来人竟是枕月舍的人?好像还与爷爷熟识,可长敬却从来不识这号人物。

来者走进大门,阳光又得了空隙照射进来,显出他的脸来。

怎么说,这是个五官极其普通的中年大叔,如果换一身衣裳丢进人群,忽略这身材,绝对是看过一眼就会忘记的相貌。

但他这一身打扮和身份显然就是让人记住他的决定性因素。一般权贵人家都爱穿紫色或青色的衣服。

这人也不例外,一身昂贵的绛紫色长衫,光滑的绸缎上精致地绣着各色的锦花,艳丽致极,偏腰间还系着一条古朴的玉腰带,不知加长了多少才堪堪圈住了他的腰身,华贵的着装一下子就突显了他的“气质”。

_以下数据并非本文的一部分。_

(** X4: creating a node holding [v] and inserting it after a node [A] of a
    list inserts [v] right after [A]'s element; the list keeps its head
    and every other element. *)
Theorem insert_new_after {T} tok (h : heap T) ls1 A ls2 xs1 (a : T) xs2 (v : T) :
  chain h tok (ls1 ++ A :: ls2) (xs1 ++ a :: xs2) -> length ls1 = length xs1 ->
  exists new h',
    (node ← node_new tok v; insert_next tok A node;; mret node) h = inr (new, h') /\
    chain h' tok (ls1 ++ A :: new :: ls2) (xs1 ++ a :: v :: xs2) /\
    forall hd, head (ls1 ++ A :: ls2) = Some hd ->
      view_as_vec (S (length (xs1 ++ a :: xs2))) h' tok (Some hd) = Finished (xs1 ++ a :: v :: xs2).
Proof.
  intros Hc Hlen.
  set (new := fresh (dom h)).
  set (h0 := <[new := Live tok (mkNode v None None)]> h).
  assert (Hnew : node_new tok v h = inr (new, h0)) by reflexivity.
  destruct (node_new_inr _ _ _ _ _ Hnew) as [Hfresh _].
  pose proof (chain_mem_brand _ _ _ _ Hc) as Hmem.
  assert (Hnot : forall y, y ∈ ls1 ++ A :: ls2 -> y <> new).
  { intros y Hy ->. rewrite Hmem in Hfresh by done. discriminate. }
  pose proof (chain_NoDup _ _ _ _ Hc) as Hnd.
  apply NoDup_app in Hnd as (_ & Hdis & Hnd2). apply NoDup_cons in Hnd2 as [HA2 _].
  assert (HA1 : A ∉ ls1) by (intros HA; apply (Hdis A HA); set_solver).
  assert (HnA : nextof h A = head ls2) by (eapply chain_next_at; eauto).
  assert (HbA : brand_at h A = Some tok) by (apply Hmem; set_solver).
  assert (HAn : A <> new) by (apply Hnot; set_solver).
  (* [remove(new)] on the detached new node changes nothing that is seen *)
  destruct (remove_ok tok new h0) as [h1 Hr].
  { unfold h0. push_views. decide_all. }
  { intros w Hw. unfold h0 in Hw. push_views. decide_all. }
  { intros p Hp. unfold h0 in Hp. rewrite prevof_insert, decide_True in Hp by done.
    discriminate. }
  pose proof Hr as (_ & Hb1 & Hd1 & Hn1 & _)%remove_inr.
  assert (Hn1' : forall y, nextof h1 y = nextof h0 y).
  { assert (Hp0 : prevof h0 new = None) by (unfold h0; push_views; decide_all).
    assert (Hn0 : nextof h0 new = None) by (unfold h0; push_views; decide_all).
    intros y. rewrite Hn1, Hp0, Hn0. cbn. decide_all. }
  destruct (insert_next_ok tok A new h0 h1 Hr) as [h' Hins].
  { rewrite Hb1. unfold h0. push_views. decide_all. }
  { rewrite Hb1. unfold h0. push_views. decide_all. }
  { intros s Hs. rewrite Hb1. unfold h0. rewrite Hn1' in Hs. unfold h0 in Hs. push_views.
    decide_all. apply Hmem. rewrite HnA in Hs. destruct ls2; simplify_eq. set_solver. }
  pose proof Hins as (h1' & Hr' & _ & _ & Hb' & Hd' & Hn' & _)%insert_next_inr.
  rewrite Hr in Hr'. simplify_eq.
  assert (Hc' : chain h' tok (ls1 ++ A :: new :: ls2) (xs1 ++ a :: v :: xs2)).
  { apply (chain_insert h h' tok ls1 A ls2 xs1 a xs2 new v Hc Hlen).
    - intros y Hy. pose proof (Hnot y Hy).
      rewrite Hb', Hd', Hb1, Hd1. unfold h0. push_views. decide_all; auto.
    - intros y Hy. assert (y <> A) by (intros ->; apply elem_of_app in Hy; tauto).
      assert (y <> new) by (apply Hnot; set_solver).
      rewrite Hn', decide_False, decide_False, (Hn1' y) by done. unfold h0. push_views.
      decide_all.
    - rewrite Hn'. decide_all.
    - rewrite Hb', Hb1. unfold h0. push_views. decide_all.
    - rewrite Hd', Hd1. unfold h0. push_views. decide_all.
    - rewrite Hn', decide_False, decide_True by done. rewrite Hn1'.
      unfold h0. push_views. decide_all. }
  exists new, h'. split.
  { rewrite (bind_ok _ _ _ _ _ Hnew). rewrite (bind_ok _ _ _ _ _ Hins). reflexivity. }
  split; [exact Hc'|].
  intros hd Hhd. eapply chain_view; [exact Hc' | | rewrite !length_app; simpl; lia].
  destruct ls1; simpl in *; congruence.
Qed.

Lemma list123_chain : chain list123 (Dynamic 0) [1%positive; 2%positive; 3%positive] [1; 2; 3].
Proof. repeat first [apply chain_link; [reflexivity..|] | apply chain_last; reflexivity]. Qed.

Lemma insert_new_after_witness :
  chain list123 (Dynamic 0) ([1%positive] ++ 2%positive :: [3%positive]) ([1] ++ 2 :: [3]) /\
  length [1%positive] = length [1] /\
  exists new h',
    (node ← node_new (Dynamic 0) 9; insert_next (Dynamic 0) 2%positive node;; mret node) list123
      = inr (new, h') /\
    chain h' (Dynamic 0) ([1%positive] ++ 2%positive :: new :: [3%positive]) ([1] ++ 2 :: 9 :: [3]) /\
    forall hd, head ([1%positive] ++ 2%positive :: [3%positive]) = Some hd ->
      view_as_vec (S (length ([1] ++ 2 :: [3]))) h' (Dynamic 0) (Some hd)
        = Finished ([1] ++ 2 :: 9 :: [3]).
Proof.
  split; [exact list123_chain|]. split; [reflexivity|].
  exact (insert_new_after (Dynamic 0) list123 [1%positive] 2%positive [3%positive] [1] 2 [3] 9
           list123_chain eq_refl).
Defined.

(** ** The loops and clients of ghost_cell.rs *)

Lemma chain_last_brand {T} (h : heap T) tok ls xs t :
  chain h tok ls xs -> last ls = Some t -> brand_at h t = Some tok.
Proof. induction 1; simpl in *; [congruence | auto]. Qed.

Lemma chain_last_view {T} (h : heap T) tok ls xs t :
  chain h tok ls xs -> last ls = Some t ->
  exists x, last xs = Some x /\ view_as_vec 1 h tok (Some t) = Finished [x].
Proof.
  induction 1 as [l v Hb Hd Hn | l l' ls v xs Hb Hd Hn Hc IH]; intros Hlast.
  - simpl in Hlast. simplify_eq. exists v. split; [done|].
    destruct (ro_views _ _ _ Hb) as (n & Hro & Hdn & Hnn). simpl. rewrite Hro, <- Hnn, Hn.
    congruence.
  - destruct (IH Hlast) as (x & Hx & Hv). exists x. split; [|done].
    destruct xs; [inversion Hc|]. exact Hx.
Qed.

Lemma init_list_loop_chain tok (is : list Z) : forall h ls xs t,
  chain h tok ls xs -> last ls = Some t ->
  exists h' ls' t', init_list_loop tok t is h = inr (t', h') /\
    chain h' tok ls' (xs ++ is) /\ head ls' = head ls /\ last ls' = Some t'.
Proof.
  induction is as [|i is IH]; intros h ls xs t Hc Hlast.
  - exists h, ls, t. rewrite app_nil_r. done.
  - simpl.
    set (l := fresh (dom h)).
    assert (Hnew : node_new tok i h = inr (l, <[l := Live tok (mkNode i None None)]> h))
      by reflexivity.
    rewrite (bind_ok _ _ _ _ _ Hnew).
    set (h1 := <[l := Live tok (mkNode i None None)]> h).
    destruct (node_new_inr _ _ _ _ _ Hnew) as [Hfresh _].
    pose proof (chain_last_next _ _ _ _ _ Hc Hlast) as Hnt.
    pose proof (chain_last_brand _ _ _ _ _ Hc Hlast) as Hbt.
    assert (Htl : t <> l) by congruence.
    destruct (insert_next_after_tail tok t l h1) as (h2 & Hi & Hb2 & Hd2 & Hn2);
      try (unfold h1; push_views; decide_all).
    rewrite (bind_ok _ _ _ _ _ Hi).
    assert (Hc2 : chain h2 tok (ls ++ [l]) (xs ++ [i])).
    { eapply chain_extend; [exact Hc | exact Hlast | exact Hfresh | ..];
        intros; rewrite ?Hb2, ?Hd2, ?Hn2; unfold h1; push_views; decide_all. }
    destruct (IH h2 (ls ++ [l]) (xs ++ [i]) l Hc2) as (h3 & ls3 & t3 & Hl3 & Hc3 & Hh3 & Ht3).
    { by rewrite last_app. }
    exists h3, ls3, t3. split; [exact Hl3|]. rewrite <- app_assoc in Hc3.
    split; [exact Hc3|]. split; [|exact Ht3]. rewrite Hh3.
    destruct ls; [by apply chain_nonempty in Hc|]. done.
Qed.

看起来,他的岁数似与爷爷差不多,但精气神却是截然不同,他似是天然带着一股上位者的从容不迫,没有向爷爷一样蓄着长胡须可以抚,但却有一把白扇,带着巧劲儿摇着,扇下的翡翠玉坠就跟着晃荡起来。

“小子,你可就是这宝贝?”来人再次开口了,和蔼友善。

“就看您与什么对比了。”长敬不慌不忙地答道。

“此话怎讲?”老者似来了兴趣。

“您若是将我与这屋子里的药草相比,在人命关天的时刻,我的价值或许还不及小小的一味丹药,但若是与您铺子里的储梦枕相比嘛……”

“比之如何?”

“有过之而无不及。”长敬老神在在地回答,似是没看到旁边爷爷使劲儿挤兑的眼色。

“哦?小子哪儿来的自信?”老者笑得讳莫如深,一眼不错地盯着长敬看。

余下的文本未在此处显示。